Limitations and Future Directions

Pages 14-16

Clinical Implications, Study Limitations, and Next Steps

Clinical workflow integration: The authors envision their model as a primary screening tool that ranks urine LBC cases by priority, highlighting suspected neoplastic regions via heatmap overlays. Cytoscreeners and cytopathologists would still perform full screening and subclassification (negative, atypical cells, suspicious for malignancy, and malignant) after the deep learning model's initial pass. This workflow would reduce working time by eliminating the need for exhaustive manual searching across entire WSIs, a significant benefit given the scale of urine cytology workloads.

Transfer learning from cervical cytology: A notable finding was that pre-training on uterine cervix LBC specimens improved performance compared to ImageNet-only initialization. The uterine cervix pretrained model achieved the best tile-level heatmap predictions, even though WSI-level AUC scores were comparable across initialization strategies. This cross-domain transfer learning approach, where knowledge from one cytology type improves another, is a promising strategy for future development of cytology screening models in settings where annotated data is scarce.
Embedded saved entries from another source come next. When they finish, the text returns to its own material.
(** C8, amended.  The Size and Offset of every returned entry are the
    signed 32-bit readings of their 4-byte big-endian encodings: the
    encoded value itself below 2^31, and that value lowered by 2^32, a
    negative number, from 2^31 on. *)
Theorem parseIndexFile_fields_signed (rows : list IndexRow) (rest : list byte) :
  let archive := concat (map encodeIndexRow rows) ++ rest in
  Forall IndexRow_wf rows ->
  (12 < length archive)%nat ->
  trailerCount archive = Z.of_nat (length rows) ->
  exists entries : list IndexEntry,
    parseIndexFile archive = Ok entries
    /\ length entries = length rows
    /\ forall i r e,
         rows !! i = Some r -> entries !! i = Some e ->
         ieSize e = (if rowSize r <? 2 ^ 31 then rowSize r
                     else rowSize r - 2 ^ 32)
         /\ ieOffset e = (if rowOffset r <? 2 ^ 31 then rowOffset r
                          else rowOffset r - 2 ^ 32)
         /\ int32 (ieSize e) /\ int32 (ieOffset e).
Proof.
  intros archive Hwf Hlen Hcount.
  exists (map readIndexRow rows).
  split; [exact (parseIndexFile_encoded rows rest Hwf Hlen Hcount)|].
  split; [apply length_map|].
  intros i r e Hr He.
  change (map readIndexRow rows) with (readIndexRow <$> rows) in He.
  rewrite list_lookup_fmap, Hr in He. injection He as <-.
  rewrite Forall_forall in Hwf.
  destruct (Hwf r) as (_ & Hs & Ho).
  { eapply list_elem_of_lookup_2, Hr. }
  unfold readIndexRow, toSigned, uint32, int32 in *. cbn [ieSize ieOffset].
  change (32 - 1) with 31.
  destruct (Z.ltb_spec (rowSize r) (2 ^ 31));
    destruct (Z.ltb_spec (rowOffset r) (2 ^ 31)); repeat split; lia.
Qed.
Single-source limitation: The primary limitation is that all training and test WSIs came from a single private clinical laboratory in Japan using a single LBC method (SurePath). This means the models may be biased toward specimens from that specific laboratory. The authors acknowledge that validation on specimens from multiple different origins, including both clinical laboratories and hospitals, and on alternative LBC methods such as ThinPrep, would be essential for demonstrating robustness and generalizability.

Future validation needs: Beyond multi-site validation, the authors recommend comparison of model performance against cytoscreeners and cytopathologists in a clinical setting. The concordance between cytological and histological diagnosis for LBC has been reported at 92%, with 20.5% of LGUC cases revealed by urinary cytology and validated by histology, and only an 8% rate of misjudgement. Demonstrating that the deep learning model can match or exceed these benchmarks in a prospective study would be a critical step toward clinical adoption. Additionally, addressing the false negative problem caused by overlapping cell clusters remains an important area for architectural improvement.

TL;DR: The model is intended as a priority-ranking screening tool, not a replacement for pathologists. Transfer learning from cervical cytology improved tile-level localization. Key limitations include single-laboratory, single-LBC-method data. Future work requires multi-site validation, head-to-head comparison with cytopathologists, and architectural improvements to handle overlapping cell clusters that caused false negatives.